• Exercise directions
Lift out, unaltered, the lines of the material below between the line holding "- Disposal of" and the line holding "- The component", counting both.

◆ ◆ ◆ ◆ ◆ ◆ ◆

(** * The sum visualizer's block-grid layout (the React component [App])

    A shallow embedding of [clearShapes] and [addShapesForEquation], the two
    callbacks of the component that place one textured cube per unit of
    [num1 + num2] into 5x5x5 blocks laid out along X.

    Modelling choices.
    - Positions are JavaScript numbers, that is IEEE-754 binary64 values; they
      are Rocq's primitive [float]s, with the same operations in the same
      order as the source expressions.
    - The operands are the non-negative integers [handleVisualizeClick]
      passes on after [parseInt] and its range check.  Counts, loop indices
      and grid cells are integer-valued numbers; they are [nat], exact for
      every value below 2^53, and enter the position arithmetic through
      [num].
    - A JavaScript object has an identity.  Every [Object3D] carries an
      [id] that stands for it, as the numeric id of three.js does; the state
      holds the next free one.  Only that ids are fresh and pairwise distinct
      is meant: the numbers themselves are not those three.js hands out,
      which also counts the scene, the camera and the helpers of the lights.
    - [Scene.add] appends to the scene's children, [Scene.remove] takes out
      the first child that is the given object.
    - Disposal of geometries, materials and textures frees GPU resources and
      leaves the references in place; it is not part of the state.
    - The six pointer listeners act on a record of what they read and write
      ([Pointer]); pointer coordinates and rotations are floats.
    - The component adds the React state to the refs: the texture flag and
      the two fields, which hold a number or the string typed in the input
      ([Operand]).  A callback made by a render is a function of the values
      that render closed over. *)

From Stdlib Require Import List Arith Bool Lia ZArith NArith.
From Stdlib Require String.
Import String.StringSyntax.
Local Open Scope string_scope.
From Stdlib Require Import PrimFloat Uint63.
From Stdlib Require DecimalFacts DecimalNat.
Import ListNotations.

Set Warnings "-inexact-float".

Local Open Scope nat_scope.

(** ** Data *)

(** A [THREE.Color], by its hexadecimal value. *)
Definition Color : Type := N.

Definition orangeColor : Color := 0xffa500%N.
Definition blueColor : Color := 0x0000ff%N.

Record Vector3 : Type := mkVector3 { vx : float; vy : float; vz : float }.

(** The texture the loader hands to its callback. *)
Record Texture : Type := mkTexture { image : String.string }.

(** A [THREE.Mesh] over a [BoxGeometry] of the given size and a
    [MeshBasicMaterial] with a texture map and a tint. *)
Record Mesh : Type := mkMesh {
  id : nat;
  geometry : float * float * float;
  map_ : Texture;
  color : Color;
  position : Vector3
}.

(** What the scene holds: the three lights of the setup effect and the cubes. *)
Inductive Object3D : Type :=
| AmbientLight (oid : nat)
| DirectionalLight (oid : nat)
| MeshObject (m : Mesh).

Definition objId (o : Object3D) : nat :=
  match o with
  | AmbientLight n => n
  | DirectionalLight n => n
  | MeshObject m => id m
  end.

(** A scene, by its list of children. *)
Definition Scene : Type := list Object3D.

(** The refs of the component: [sceneRef.current], [shapeMeshesRef.current],
    [textureRef.current], and the object counter of three.js. *)
Record State : Type := mkState {
  sceneRef : option Scene;
  shapeMeshesRef : list Mesh;
  textureRef : option Texture;
  nextId : nat
}.

Definition initialState : State :=
  {| sceneRef := None; shapeMeshesRef := []; textureRef := None; nextId := 0 |}.

(** ** three.js scene operations *)

Fixpoint removeChild (n : nat) (children : Scene) : Scene :=
  match children with
  | [] => []
  | o :: rest => if objId o =? n then rest else o :: removeChild n rest
  end.

Definition sceneRemove (m : Mesh) (sc : Scene) : Scene := removeChild (id m) sc.

Definition sceneAdd (m : Mesh) (sc : Scene) : Scene := sc ++ [MeshObject m].

(** ** Constants of [addShapesForEquation] *)

(** The number holding the integer [n]. *)
Definition num (n : nat) : float := of_uint63 (of_Z (Z.of_nat n)).

Definition boxSize : float := 1%float.

(** The literal [1.2] denotes the binary64 value nearest to it, here as in
    JavaScript. *)
Definition spacing : float := 1.2%float.

Definition gridX_dim : nat := 5.
Definition gridY_dim : nat := 5.
Definition gridZ_dim : nat := 5.
Definition maxShapesPerBlock : nat := gridX_dim * gridY_dim * gridZ_dim.

Definition totalShapes (num1 num2 : nat) : nat := num1 + num2.

(** [Math.ceil(a / b)] on non-negative integers. *)
Definition ceilDiv (a b : nat) : nat :=
  if a mod b =? 0 then a / b else S (a / b).

Definition numBlocks (total : nat) : nat := ceilDiv total maxShapesPerBlock.

Definition blockSpacingX : float := (num gridX_dim * spacing + 3)%float.

Definition lastBlockShapes (total : nat) : nat := total mod maxShapesPerBlock.

Definition columnsInLastBlock (total : nat) : nat :=
  if (lastBlockShapes total =? 0) && (0 <? total) then gridX_dim
  else if 0 <? lastBlockShapes total
       then (lastBlockShapes total - 1) mod gridX_dim + 1
       else 0.

Definition totalSceneWidth (total : nat) : float :=
  if 0 <? numBlocks total then
    let w := (num (numBlocks total - 1) * blockSpacingX)%float in
    if 0 <? columnsInLastBlock total
    then (w + (num (columnsInLastBlock total - 1) * spacing + boxSize))%float
    else w
  else 0%float.

Definition overallStartX (total : nat) : float :=
  (- totalSceneWidth total / 2)%float.

(** ** The body of the loop, for the index [i] *)

Definition shapeColor (num1 i : nat) : Color :=
  if i <? num1 then orangeColor else blueColor.

Definition currentBlockIndex (i : nat) : nat := i / maxShapesPerBlock.
Definition indexInBlock (i : nat) : nat := i mod maxShapesPerBlock.

Definition xInBlock (i : nat) : nat := indexInBlock i mod gridX_dim.
Definition yInBlock (i : nat) : nat := (indexInBlock i / gridX_dim) mod gridY_dim.
Definition zInBlock (i : nat) : nat := indexInBlock i / (gridX_dim * gridY_dim).

Definition blockCenterOffsetX : float := (num (gridX_dim - 1) * spacing / 2)%float.
Definition blockCenterOffsetY : float := (num (gridY_dim - 1) * spacing / 2)%float.
Definition blockCenterOffsetZ : float := (num (gridZ_dim - 1) * spacing / 2)%float.

Definition finalX (total i : nat) : float :=
  (overallStartX total + num (currentBlockIndex i) * blockSpacingX
   + num (xInBlock i) * spacing - blockCenterOffsetX)%float.
Definition finalY (i : nat) : float :=
  (num (yInBlock i) * spacing - blockCenterOffsetY)%float.
Definition finalZ (i : nat) : float :=
  (num (zInBlock i) * spacing - blockCenterOffsetZ)%float.

Definition newShape (tex : Texture) (num1 total n i : nat) : Mesh :=
  {| id := n;
     geometry := (boxSize, boxSize, boxSize);
     map_ := tex;
     color := shapeColor num1 i;
     position := mkVector3 (finalX total i) (finalY i) (finalZ i) |}.

(** One iteration: build the mesh, add it to the scene, push it on the ref. *)
Definition loopBody (tex : Texture) (num1 total : nat) (st : State) (i : nat) : State :=
  let m := newShape tex num1 total (nextId st) i in
  {| sceneRef := option_map (sceneAdd m) (sceneRef st);
     shapeMeshesRef := shapeMeshesRef st ++ [m];
     textureRef := textureRef st;
     nextId := S (nextId st) |}.

(** ** The callbacks *)

Definition clearShapes (st : State) : State :=
  match sceneRef st with
  | None => st
  | Some sc =>
      {| sceneRef := Some (fold_left (fun s m => sceneRemove m s) (shapeMeshesRef st) sc);
         shapeMeshesRef := [];
         textureRef := textureRef st;
         nextId := nextId st |}
  end.

(** [textureLoaded] is the React state the callback closed over. *)
Definition addShapesForEquation (textureLoaded : bool) (num1 num2 : nat) (st : State) : State :=
  let st1 := clearShapes st in
  match sceneRef st1, textureLoaded, textureRef st1 with
  | Some _, true, Some tex =>
      let total := totalShapes num1 num2 in
      fold_left (loopBody tex num1 total) (seq 0 total) st1
  | _, _, _ => st1
  end.

(** The guard of [addShapesForEquation] lets the call through. *)
Definition ready (textureLoaded : bool) (st : State) : bool :=
  match sceneRef st, textureRef st with
  | Some _, Some _ => textureLoaded
  | _, _ => false
  end.

(** ** The setup effect and its cleanup *)

Definition effectSetup (st : State) : State :=
  let n := nextId st in
  {| sceneRef := Some [AmbientLight n; DirectionalLight (n + 1); DirectionalLight (n + 2)];
     shapeMeshesRef := shapeMeshesRef st;
     textureRef := textureRef st;
     nextId := n + 3 |}.

Definition onTextureLoad (tex : Texture) (st : State) : State :=
  {| sceneRef := sceneRef st;
     shapeMeshesRef := shapeMeshesRef st;
     textureRef := Some tex;
     nextId := nextId st |}.

Definition effectCleanup (st : State) : State :=
  let st1 := clearShapes st in
  {| sceneRef := sceneRef st1;
     shapeMeshesRef := [];
     textureRef := textureRef st1;
     nextId := nextId st1 |}.

(** What the component can do to its refs.  React runs the setup of an
    effect on mount and after the cleanup of its previous run, so with the
    ref empty. *)
Inductive step : State -> State -> Prop :=
| step_setup st : shapeMeshesRef st = [] -> step st (effectSetup st)
| step_cleanup st : step st (effectCleanup st)
| step_texture tex st : step st (onTextureLoad tex st)
| step_clear st : step st (clearShapes st)
| step_add tl num1 num2 st : step st (addShapesForEquation tl num1 num2 st).

Inductive reachable : State -> Prop :=
| reach_init : reachable initialState
| reach_step st st' : reachable st -> step st st' -> reachable st'.

(** ** The layout as data *)

(** A unit of the layout: the tint and the position of a cube. *)
Definition unitOf (m : Mesh) : Color * Vector3 := (color m, position m).

Definition layoutOf (st : State) : list (Color * Vector3) :=
  map unitOf (shapeMeshesRef st).

Definition sceneMeshes (sc : Scene) : list Mesh :=
  flat_map (fun o => match o with MeshObject m => [m] | _ => [] end) sc.


Definition sceneLights (sc : Scene) : Scene :=
  filter (fun o => match o with MeshObject _ => false | _ => true end) sc.

(** The scene once every mesh of [ms] has been taken out of it. *)
Definition clearedScene (ms : list Mesh) (sc : Scene) : Scene :=
  fold_left (fun s m => sceneRemove m s) ms sc.

(** The meshes the loop builds when it runs [n] times from index [a] with
    the object counter at [base]. *)
Definition newShapes (tex : Texture) (num1 total base a n : nat) : list Mesh :=
  map (fun k => newShape tex num1 total (base + k) (a + k)) (seq 0 n).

◆ ◆ ◆ ◆ ◆ ◆ ◆

• Task answer
    - Disposal of geometries, materials and textures frees GPU resources and
      leaves the references in place; it is not part of the state.
    - The six pointer listeners act on a record of what they read and write
      ([Pointer]); pointer coordinates and rotations are floats.
    - The component adds the React state to the refs: the texture flag and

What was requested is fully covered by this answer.